Practical Computing Exercise for Week 3 :The Tree Volumes exercise

Download the template R markdown file for this workshop.

Aims of this practical exercise

In this exercise you will:

  • get some more practice using R markdown
  • fit a variety of models to the Tree Volumes data involving a selection of transformations.

Before you undertake this exercise…

You need to have installed R, RStudio, and the necessary packages for the course, including the ELMER package.
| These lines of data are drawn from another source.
(** The new state and the sorted identifiers of the players it changed. *)
Definition ApplyGangLeaderSuccession (state : GameState) (matchID : MatchID) (tickID : Z) :
    GameState * list PlayerID :=
  let players := gs_Players state in
  let aliveLeaderExists := existsb is_alive_leader players in
  let deadLeaderIndexes := indexes_where is_dead_leader players in
  let eligibleIndexes := indexes_where is_eligible players in
  match eligibleIndexes with
  | [] => (state, [])
  | _ =>
      if aliveLeaderExists then (state, [])
      else
        let eligibleIndexes := sort_by String.le (player_key players) eligibleIndexes in
        let s1 := foldl (λ s index, update_player index demote s) (players, ∅) deadLeaderIndexes in
        let selectedPos := deterministicSuccessorIndex s1.1 matchID tickID eligibleIndexes in
        let s2 := update_player (default 0%nat (eligibleIndexes !! selectedPos)) promote s1 in
        (state <| gs_Players := s2.1 |>, sort_strings (elements s2.2))
  end.

(** ** Assignment is a fair deal of a template *)

Definition count_role (role : RoleType) (profiles : list roleProfile) : nat :=
  length (filter (λ p, pr_Role p = role) profiles).

Definition profile_of (a : Assignment) : roleProfile :=
  mkProfile (as_Role a) (as_Faction a) (as_Alignment a).

(** A template deals [n] roles, with one warden and, from three players on, one
    gang leader. *)
Definition template_ok (n : nat) (t : list roleProfile) : Prop :=
  length t = n ∧ count_role RoleWarden t = 1%nat ∧
  ((3 ≤ n)%nat → count_role RoleGangLeader t = 1%nat).

Lemma count_role_app r t1 t2 : count_role r (t1 ++ t2) = (count_role r t1 + count_role r t2)%nat.
Proof. unfold count_role. by rewrite filter_app, length_app. Qed.

Lemma count_role_replicate r k p : pr_Role p ≠ r → count_role r (replicate k p) = 0%nat.
Proof.
  intros Hp. unfold count_role. induction k as [|k IH]; [done|]. simpl.
  by rewrite filter_cons_False.
Qed.
Lemma ApplyDamage_live p d :
  is_u8 (ps_HeartsHalf p) → is_u8 (ps_TempHeartsHalf p) → is_u8 d → d ≠ 0 → ps_Alive p = true →
  let temp := Z.min d (ps_TempHeartsHalf p) in
  let health := Z.min (d - temp) (ps_HeartsHalf p) in
  let p' := p <| ps_TempHeartsHalf := ps_TempHeartsHalf p - temp |>
              <| ps_HeartsHalf := ps_HeartsHalf p - health |> in
  let dead := ps_HeartsHalf p - health ≟ 0 in
  ApplyDamage p d = (if dead then fallen p' else p', mkDamage (temp + health) temp health dead).
Proof.
  intros Hh Ht Hd H0 Hal. unfold is_u8 in *. cbv zeta.
  unfold ApplyDamage. rewrite bool_decide_eq_false_2, Hal by done. cbn [negb orb].
  rewrite absorb_spec by (unfold is_u8; lia).
  rewrite absorb_spec by (unfold is_u8; lia). cbn [ps_HeartsHalf].
  rewrite u8_small by (unfold is_u8; lia). simpl. by case_bool_decide.
Qed.

(** Damage to a dead player or of size zero does nothing.  Otherwise temporary
    hearts absorb it first and health the rest; exactly [min damage (temp + health)]
    is taken out of the two pools together, no counter wraps, and the player falls
    (dead, still, unstunned) exactly when no health is left. *)
Theorem ApplyDamage_spec p d (Hp : player_bytes p) (Hd : is_u8 d) :
  let '(p', r) := ApplyDamage p d in
  (d = 0 ∨ ps_Alive p = false → p' = p ∧ r = zero_DamageResult) ∧
  (d ≠ 0 → ps_Alive p = true →
     dm_AppliedHalf r = Z.min d (ps_TempHeartsHalf p + ps_HeartsHalf p) ∧
     dm_TempConsumedHalf r = Z.min d (ps_TempHeartsHalf p) ∧
     dm_AppliedHalf r = dm_TempConsumedHalf r + dm_HealthConsumedHalf r ∧
     ps_TempHeartsHalf p' = ps_TempHeartsHalf p - dm_TempConsumedHalf r ∧
     ps_HeartsHalf p' = ps_HeartsHalf p - dm_HealthConsumedHalf r ∧
     ps_Alive p' = negb (dm_Eliminated r) ∧
     (dm_Eliminated r = true ↔ ps_TempHeartsHalf p + ps_HeartsHalf p <= d ∨ ps_HeartsHalf p = 0)) ∧
  player_bytes p'.
Proof.
  destruct (decide (d = 0 ∨ ps_Alive p = false)) as [Hno|Hyes].
  - assert (ApplyDamage p d = (p, zero_DamageResult)) as ->.
    { unfold ApplyDamage. destruct Hno as [-> | ->]; [done|]. by rewrite orb_true_r. }
    split; [done|]. split; [|done]. intros ? Hal. destruct Hno; congruence.
  - assert (d ≠ 0 ∧ ps_Alive p = true) as [H0 Hal] by (destruct (ps_Alive p); naive_solver).
    destruct Hp as (Hh & Ht & Hb). rewrite ApplyDamage_live by done. cbv zeta.
    unfold player_bytes, is_u8 in *.
    case_bool_decide; simpl; (split; [tauto|]); (split; [intros _ _|lia]); split_and!; try done; lia.
Qed.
See how to get set up for this course

Get the data

data(TreeVols, package="ELMER")
str(TreeVols)
'data.frame':   31 obs. of  3 variables:
 $ Volume: num  0.29 0.29 0.28 0.46 0.53 0.55 0.44 0.63 0.56 0.68 ...
 $ Height: num  21.3 19.8 19.2 21.9 24.6 25.2 20.1 24.3 22.8 24 ...
 $ Girth : int  210 218 223 266 271 274 279 281 284 287 ...

The Exercise

  1. Fit y to x1 and x2.

  2. Fit \(\ln y\) to \(\ln x_1\) and \(\ln x_2\). Is this model definitely better than the first model?

  3. Fit \(y^*(\lambda)\) to \(x_1\) and \(x_2\). Estimate the value of \(\lambda\) by maximum likelihood. Is this model definitely better than the first model?

Hint: Use the boxcox() function in the MASS package.

library(MASS)
TreeVols.bc = boxcox(Volume ~ Height + Girth, data =TreeVols)
# to get exact value of lambda:
Lambda = TreeVols.bc$"x"[which.max(TreeVols.bc$"y")]
Lambda
  1. Girth is much easier to measure than height. Is there evidence that the height variable is necessary?

Finally, which model would be expected to fit best, based on a physical model?

Solutions

You should compare your work with the solutions for this workshop.